(** X11. For an index in the range of block [b], [operator[]] divides
    by zero exactly when one of the radices of the block, [d[in(j)]] or
    [d[out(j)] + 1], is a multiple of 256 (its value as a [Tint] is 0);
    otherwise it returns an element. *)
Theorem zero_radix_iff (n k fuel : nat) (d : list Z) (L : Lexicographic)
    (b : nat) (i : Z) :
  Lexicographic_ctor n k fuel d = Some L ->
  (b < binomial n k)%nat ->
  i < Bint_modulus ->
  stored_before L b <= i < stored_before L b + block_size L (Z.of_nat b) ->
  (operator_brackets n k L i = DivisionByZero
   <-> Exists (fun r => r mod Tint_modulus = 0)
         (block_radices n k d (get n k b)))
  /\ (operator_brackets n k L i <> DivisionByZero ->
      exists e, operator_brackets n k L i = Returned e).
Proof.
  intros Hctor Hb Hi Hloc. apply ctor_finished in Hctor as (-> & _).
  assert (Hloc' : stored_before (built n k d) b <= i
                  < stored_before (built n k d) (S b)).
  { unfold block_size, array_get in Hloc. rewrite Nat2Z.id in Hloc.
    rewrite built_block in Hloc by exact Hb.
    rewrite stored_before_S by exact Hb. exact Hloc. }
  pose proof (block_fdims_range n k (built n k d) (get n k b)) as Hrange.
  assert (Hzero : Exists (fun r => r = 0)
                    (block_fdims n k (built n k d) (get n k b))
                  <-> Exists (fun r => r mod Tint_modulus = 0)
                        (block_radices n k d (get n k b))).
  { rewrite block_fdims_built, !Exists_exists. split.
    - intros (r & Hr & Hr0). apply in_map_iff in Hr as (x & <- & Hx).
      exists x. split; assumption.
    - intros (x & Hx & Hx0). exists (to_Tint x).
      split; [apply in_map, Hx|exact Hx0]. }
  destruct (Forall_Exists_dec (fun r => 0 < r) (fun r => Z_lt_dec 0 r)
              (block_fdims n k (built n k d) (get n k b)))
    as [Hpos|Hex].
  - destruct (decode_returns n k d b i Hb Hi Hloc' Hpos) as (e & He & _).
    split; [|intros _; exists e; exact He]. split.
    + rewrite He. discriminate.
    + intros Hz. apply Hzero in Hz.
      apply Exists_exists in Hz as (r & Hr & ->).
      rewrite Forall_forall in Hpos. specialize (Hpos 0 Hr). lia.
  - assert (Hz : Exists (fun r => r = 0)
                   (block_fdims n k (built n k d) (get n k b))).
    { apply Exists_exists in Hex as (r & Hr & Hr0). apply Exists_exists.
      exists r. split; [exact Hr|].
      rewrite Forall_forall in Hrange. specialize (Hrange r Hr). lia. }
    pose proof (decode_divides_by_zero n k d b i Hb Hi Hloc' Hz) as Hdiv.
    split; [|intros Hne; contradiction].
    split; [intros _; apply Hzero, Hz|intros _; exact Hdiv].
Qed.

Lemma zero_radix_iff_witness :
  let L := {| dimensions := [256]; block_sizes := [256] |} in
  (operator_brackets 1 1 L 5 = DivisionByZero
   <-> Exists (fun r => r mod Tint_modulus = 0)
         (block_radices 1 1 [256] (get 1 1 0)))
  /\ (operator_brackets 1 1 L 5 <> DivisionByZero ->
      exists e, operator_brackets 1 1 L 5 = Returned e).
Proof.
  cbv zeta.
  apply (zero_radix_iff 1 1 300 [256]
           {| dimensions := [256]; block_sizes := [256] |} 0 5).
  - reflexivity.
  - vm_compute. lia.
  - reflexivity.
  - split; [intros H; discriminate H|reflexivity].
Defined.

☆ ☆ ☆

__ASSIGNMENT__
Go through the entries above and report each line with the string "dimensions" in it.

__EXERCISE SOLUTION__
  let L := {| dimensions := [256]; block_sizes := [256] |} in
           {| dimensions := [256]; block_sizes := [256] |} 0 5).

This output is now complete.